Duration of Chemotherapy-Induced Nausea and Vomiting (CINV) as a Predictor of Recurrent CINV in Later Cycles
Menée à partir de données portant sur 402 patientes atteintes d'un cancer du sein et incluses dans un essai de phase III, cette étude analyse l'effet de la durée des nausées et vomissements lors du premier cycle de chimiothérapie sur le risque de récidive de ces nausées et vomissements pendant les cycles ultérieurs de chimiothérapie
Background: The relationship between CINV duration and recurrence in subsequent cycles is largely unstudied. Our objective was to determine if patients experiencing CINV in their first cycle of chemotherapy (C1) would face increased risk of CINV in later cycles and whether the duration of the CINV would predict increased risk of recurrence. Patients and Methods: Using data from a previously reported phase III trial, we assessed patients’ recurrence of breakthrough CINV after antiemetic prophylaxis for anthracycline+cyclophosphamide (AC) for breast cancer, comparing C1 short CINV vs. extended CINV as a secondary analysis. Complete response (CR) and CINV duration were primary and secondary endpoints, respectively. CR was considered prophylaxis success; lack of CR was considered treatment failure (TF). Results: Among 402 female patients, 99 (24.6%) had TF in C1 (TF1). The remaining 303 patients (CR1) had ≥93% CR rates in each subsequent cycle, while the 99 patients with TF1 had TF rates of 49.8% for cycles 2-4 (P < .001).
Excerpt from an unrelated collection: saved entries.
(** ** Reconstruction again *)

(** X10. Reconstruction can be repeated: a second call on the entries
    the first call has left, in either mode, returns the same bytes. *)
Theorem reconstruct_repeatable
        (h h' : gmap nat WSCEntry) (refs : list nat) (p p' : bool)
        (out : bytes) :
  allocated h refs ->
  reconstruct_wsc_binary R refs p h = Some (out, h') ->
  exists h'', reconstruct_wsc_binary R refs p' h' = Some (out, h'').
Proof.
  intros Ha Hrun. unfold allocated in Ha. rewrite Forall_forall in Ha.
  destruct (reconstruct_spec R p refs h Ha) as (h0 & Hrun0 & Hst & _).
  rewrite Hrun in Hrun0. injection Hrun0 as -> <-.
  destruct (reconstruct_spec R p' refs h') as (h'' & Hrun' & _).
  { by apply (stable_live h h'). }
  exists h''. rewrite Hrun'. do 2 f_equal. f_equal.
  apply map_ext. intros r. by apply stable_binary_of.
Qed.

(** ** Recompiling a transcript *)

Lemma objects_lookup (es : list WSCEntry) (i : nat) :
  objects es !! i = es !! i.
Proof. unfold objects. apply lookup_map_seq_0. Qed.

Lemma map_identities {B} (es : list WSCEntry) (g : nat -> B) (f : WSCEntry -> B) :
  (forall i e, es !! i = Some e -> g i = f e) ->
  map g (identities es) = map f es.
Proof.
  intros Hgf. apply list_eq. intros i. unfold identities.
  rewrite !list_lookup_fmap.
  destruct (es !! i) as [e|] eqn:E.
  - rewrite lookup_seq_lt by (by apply lookup_lt_Some in E).
    simpl. f_equal. by apply Hgf.
  - rewrite lookup_seq_ge by (by apply lookup_ge_None in E). done.
Qed.

Lemma binaries_of_objects (es : list WSCEntry) :
  map (binary_of R (objects es)) (identities es)
  = map (fun e => content_to_binary R (content e) (is_speaker e)) es.
Proof.
  apply map_identities. intros i e He. unfold binary_of.
  by rewrite objects_lookup, He.
Qed.

Lemma offsets_of_objects (es : list WSCEntry) :
  map (offsets_at (objects es)) (identities es) = map offsets_of es.
Proof.
  apply map_identities. intros i e He. unfold offsets_at.
  by rewrite objects_lookup, He.
Qed.

Lemma identities_live (es : list WSCEntry) : live (objects es) (identities es).
Proof.
  destruct (parsed_entries_distinct es) as [_ Ha].
  unfold allocated in Ha. by rewrite Forall_forall in Ha.
Qed.

(** X11. [recompile_wsc_file] on a transcript that parses to a valid
    result whose entries do not overlap succeeds, with a valid final
    result, and the file it writes is the concatenation, in order, of
    what [content_to_binary] gives for each parsed entry, whatever the
    value of [preserve_offsets]. *)
Theorem recompile_writes_concatenation
        (text : str) (preserve : bool) entries result :
  parse_github_format R text = Some (entries, result) ->
  is_valid result = true ->
  no_overlap (map offsets_of entries) ->
  exists final,
    recompile_wsc_file R (Some text) preserve
    = Some (true, final,
            Some (mjoin (map (fun e => content_to_binary R (content e)
                                         (is_speaker e)) entries)))
    /\ is_valid final = true.
Proof.
  intros Hp Hv Hno. unfold recompile_wsc_file. rewrite Hp, Hv. simpl negb.
  cbv iota.
  destruct (validate_spec (objects entries) (identities entries)
              (identities_live entries)) as (vr & Hval & Hiff).
  rewrite Hval. rewrite offsets_of_objects in Hiff.
  apply Hiff in Hno. rewrite Hno. simpl negb. cbv iota.
  destruct (reconstruct_spec R preserve (identities entries) (objects entries)
              (identities_live entries)) as (h2 & Hrun & Hst & _).
  rewrite Hrun, binaries_of_objects.
  destruct preserve.
  - destruct (preserve_original_offsets_spec R (identities entries) h2)
      as (ok & h3 & Hpre & _).
    { apply (stable_live (objects entries) h2); [done|apply identities_live]. }
    rewrite Hpre. destruct ok; eexists; (split; [reflexivity|done]).
  - eexists. split; [reflexivity|done].
Qed.

(** X12. [recompile_wsc_file] writes no file and returns failure when
    the parse result is not valid (an error was recorded or no entry
    was read) or when an entry starts at or before the end of the entry
    before it. *)
Theorem recompile_refuses
        (text : str) (preserve : bool) entries result :
  parse_github_format R text = Some (entries, result) ->
  is_valid result = false \/ ~ no_overlap (map offsets_of entries) ->
  exists r, recompile_wsc_file R (Some text) preserve = Some (false, r, None).
Proof.
  intros Hp Hbad. unfold recompile_wsc_file. rewrite Hp.
  destruct (is_valid result) eqn:Hv; simpl negb; cbv iota; [|eauto].
  destruct Hbad as [?|Hov]; [done|].
  destruct (validate_spec (objects entries) (identities entries)
              (identities_live entries)) as (vr & Hval & Hiff).
  rewrite Hval. rewrite offsets_of_objects in Hiff.
  destruct (is_valid vr) eqn:Hvv; simpl negb; cbv iota; [|eauto].
  destruct Hov. by apply Hiff.
Qed.

(** ** The rebuilt file, read again *)

Lemma decomposes_join (bins : list bytes) :
  forall pos,
    Forall well_terminated bins ->
    exists rs,
      decomposes R pos (mjoin bins) rs
      /\ map span_of rs = spans (Z.of_nat pos) bins
      /\ map (fun rec => raw_of rec ++ [x00]) rs = bins.
Proof.
  induction bins as [|b t IH]; intros pos Hw.
  - exists []. split; [constructor|done].
  - apply Forall_cons in Hw as [(body & -> & Hne & Hnz) Hw].
    destruct (IH (S (pos + length body)) Hw) as (rs & Hd & Hsp & Hraw).
    destruct (decode_try_some R body) as (decoded & enc & Hdec).
    exists ((pos, (pos + length body)%nat, body, decoded) :: rs).
    split; [|split].
    + simpl mjoin. rewrite <- app_assoc. simpl.
      by apply (dec_run R pos body (mjoin t) rs decoded enc).
    + simpl. rewrite Hsp. unfold len. rewrite length_app. simpl.
      f_equal; [f_equal; lia|f_equal; lia].
    + simpl. by rewrite Hraw.
Qed.

Lemma calculate_spans (refs : list nat) :
  forall (cur : Z) (h : gmap nat WSCEntry),
    NoDup refs -> live h refs ->
    exists h',
      calculate_loop R refs cur h = Some (tt, h')
      /\ map (offsets_at h') refs = spans cur (map (binary_of R h) refs).
Proof.
  induction refs as [|r rest IH]; intros cur h Hnd Ha.
  - exists h. done.
  - apply NoDup_cons in Hnd as [Hn Hnd].
    destruct (Ha r) as [e He]; [left|].
    simpl calculate_loop. unfold bind, load, store. rewrite He.
    set (b := content_to_binary R (content e) (is_speaker e)).
    set (e1 := set_offsets cur (cur + len b - 1) (set_binary_data b e)).
    set (h1 := <[r := e1]> h).
    assert (Hs1 : stable h h1) by (by apply (stable_store h r e e1)).
    assert (Ha1 : live h1 rest).
    { apply (stable_live h h1 rest Hs1). intros r' Hr'. apply Ha. by right. }
    destruct (IH (cur + len b) h1 Hnd Ha1) as (h' & Hrun & Hsp).
    destruct (calculate_loop_spec R rest (cur + len b) h1 Ha1)
      as (h'' & Hrun' & _ & Hout & _).
    rewrite Hrun in Hrun'. injection Hrun' as <-.
    exists h'. split; [done|]. rewrite !map_cons.
    assert (Hr : h' !! r = Some e1).
    { rewrite (Hout r Hn). unfold h1. apply lookup_insert_eq. }
    rewrite (offsets_at_some h' r e1 Hr). simpl.
    assert (Hb : binary_of R h r = b) by (unfold binary_of; by rewrite He).
    rewrite Hb, Hsp. do 2 f_equal.
    apply map_ext. intros r'. by apply stable_binary_of.
Qed.
Lemma registered_from_other_type h runs T :
  T ∉ runs.*1 → type_names_ (registered_from h runs) !! T = type_names_ h !! T.
Proof.
  induction runs as [|[T' s'] runs IH] using rev_ind; [done|].
  rewrite fmap_app, not_elem_of_app. cbn. rewrite not_elem_of_cons.
  intros (Hruns & Hne & _).
  rewrite registered_from_snoc, glue_type_names, lookup_insert_ne by done. by apply IH.
Qed.

(** The last run for a name, and the last run for a type. *)
Lemma registered_from_last_name h before T s after :
  s ∉ after.*2 →
  loaders_ (registered_from h (before ++ (T, s) :: after)) !! s =
    Some (Some (load_layer_impl T)) ∧
  savers_ (registered_from h (before ++ (T, s) :: after)) !! s =
    Some (Some (λ names ar l, save_layer_impl T names ar (dynamic_cast T l))).
Proof.
  intros Hs. unfold registered_from. rewrite foldl_app. cbn [foldl].
  fold (registered_from h before).
  fold (registered_from (automatic_layer_generator_register (registered_from h before) T s) after).
  destruct (registered_from_other_name
              (automatic_layer_generator_register (registered_from h before) T s) after s Hs)
    as [-> ->].
  by rewrite glue_loaders, glue_savers, !lookup_insert_eq.
Qed.

Lemma registered_from_last_type h before T s after :
  T ∉ after.*1 →
  type_names_ (registered_from h (before ++ (T, s) :: after)) !! T = Some s.
Proof.
  intros HT. unfold registered_from. rewrite foldl_app. cbn [foldl].
  fold (registered_from h before).
  fold (registered_from (automatic_layer_generator_register (registered_from h before) T s) after).
  rewrite registered_from_other_type by done.
  by rewrite glue_type_names, lookup_insert_eq.
Qed.

(** X8. After any sequence of runs of the glue on an empty registry, a name
    holds the loader and the saver of the last type registered under it, a
    type has the last name it was registered under, and a name or a type that
    no run mentions has no entry. *)
Theorem registered_last_run_wins :
  (∀ before T s after,
     s ∉ after.*2 →
     loaders_ (registered (before ++ (T, s) :: after)) !! s = Some (Some (load_layer_impl T)) ∧
     savers_ (registered (before ++ (T, s) :: after)) !! s =
       Some (Some (λ names ar l, save_layer_impl T names ar (dynamic_cast T l)))) ∧
  (∀ before T s after,
     T ∉ after.*1 → type_names_ (registered (before ++ (T, s) :: after)) !! T = Some s) ∧
  (∀ runs s,
     s ∉ runs.*2 →
     loaders_ (registered runs) !! s = None ∧ savers_ (registered runs) !! s = None) ∧
  (∀ runs T, T ∉ runs.*1 → type_names_ (registered runs) !! T = None).
Proof.
  repeat split.
  - rewrite registered_from_new. by apply registered_from_last_name.
  - rewrite registered_from_new. by apply registered_from_last_name.
  - intros before T s after HT. rewrite registered_from_new.
    by apply registered_from_last_type.
  - rewrite registered_from_new.
    by destruct (registered_from_other_name new_helper runs s) as [-> _].
  - rewrite registered_from_new.
    by destruct (registered_from_other_name new_helper runs s) as [_ ->].
  - intros runs T HT. rewrite registered_from_new.
    by rewrite registered_from_other_type.
Qed.

End sequences.

Section order.
Context {InputArchive OutputArchive : Type}.
Context `{!hierarchy, !cereal_output OutputArchive, !layer_types InputArchive OutputArchive}.
Implicit Types (h : serialization_helper InputArchive OutputArchive).
Implicit Types (T : type_index) (s : string) (runs : list (type_index * string)).
(** A separator whose first character does not come back in it cannot
    straddle the end of a piece that is free of it. *)
Lemma Index_fresh_head (c : ascii) (t pre post : string) :
  free_of c t = true ->
  strings_Contains pre (String c t) = false ->
  strings_Index (pre +:+ String c t +:+ post) (String c t) = Some (String.length pre).
Proof.
  intros Ht. induction pre as [|y pre IH]; intros H.
  - rewrite string_app_nil_l. apply Index_here.
  - apply Contains_tail in H as [Hp Hc].
    rewrite string_app_cons. cbn [strings_Index String.length].
    destruct (strings_HasPrefix (String y (pre +:+ String c t +:+ post)) (String c t)) eqn:E.
    + exfalso. cbn [strings_HasPrefix] in E, Hp.
      destruct (Ascii.eqb c y); [|discriminate].
      rewrite string_app_cons in E.
      apply HasPrefix_app_fresh in E; [congruence | exact Ht].
    + now rewrite (IH Hc).
Qed.

Lemma Split_fresh_head (c : ascii) (t pre post : string) :
  free_of c t = true ->
  strings_Contains pre (String c t) = false ->
  strings_Split (pre +:+ String c t +:+ post) (String c t) =
  pre :: strings_Split post (String c t).
Proof.
  intros Ht H. apply Split_at; [discriminate|]. now apply Index_fresh_head.
Qed.

Lemma Split_head (s sep : string) :
  exists x rest, strings_Split s sep = x :: rest \/ (sep = EmptyString /\ s = EmptyString).
Proof.
  destruct sep as [|a sep].
  - destruct s as [|c s]; [exists EmptyString, []; now right|].
    exists (String c EmptyString), (explode s). now left.
  - pose proof (genSplit_length (String a sep) O EmptyString s) as L.
    unfold strings_Split. destruct (genSplit _ _ _ _) as [|x rest]; [simpl in L; lia|].
    exists x, rest. now left.
Qed.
The 51 patients with extended TF (≥3 days) in C1 had recurrent TF in 73/105 later cycles (69.5%, P < .001), while the 48 patients with short TF (1-2 days) in C1 had recurrent TF in 33/108 later cycles (30.6%). The relative risk of recurrence after C1 extended TF was 2.28 (CI 1.67-3.11; P < .001) compared to short TF. Conclusions: Prophylaxis success in C1 led to >90% repeat success across cycles of AC-based chemotherapy. For patients with breakthrough CINV, extended duration strongly predicted recurrent CINV. The duration of CINV should be closely monitored, and augmenting antiemetic prophylaxis considered for future cycles when extended CINV occurs.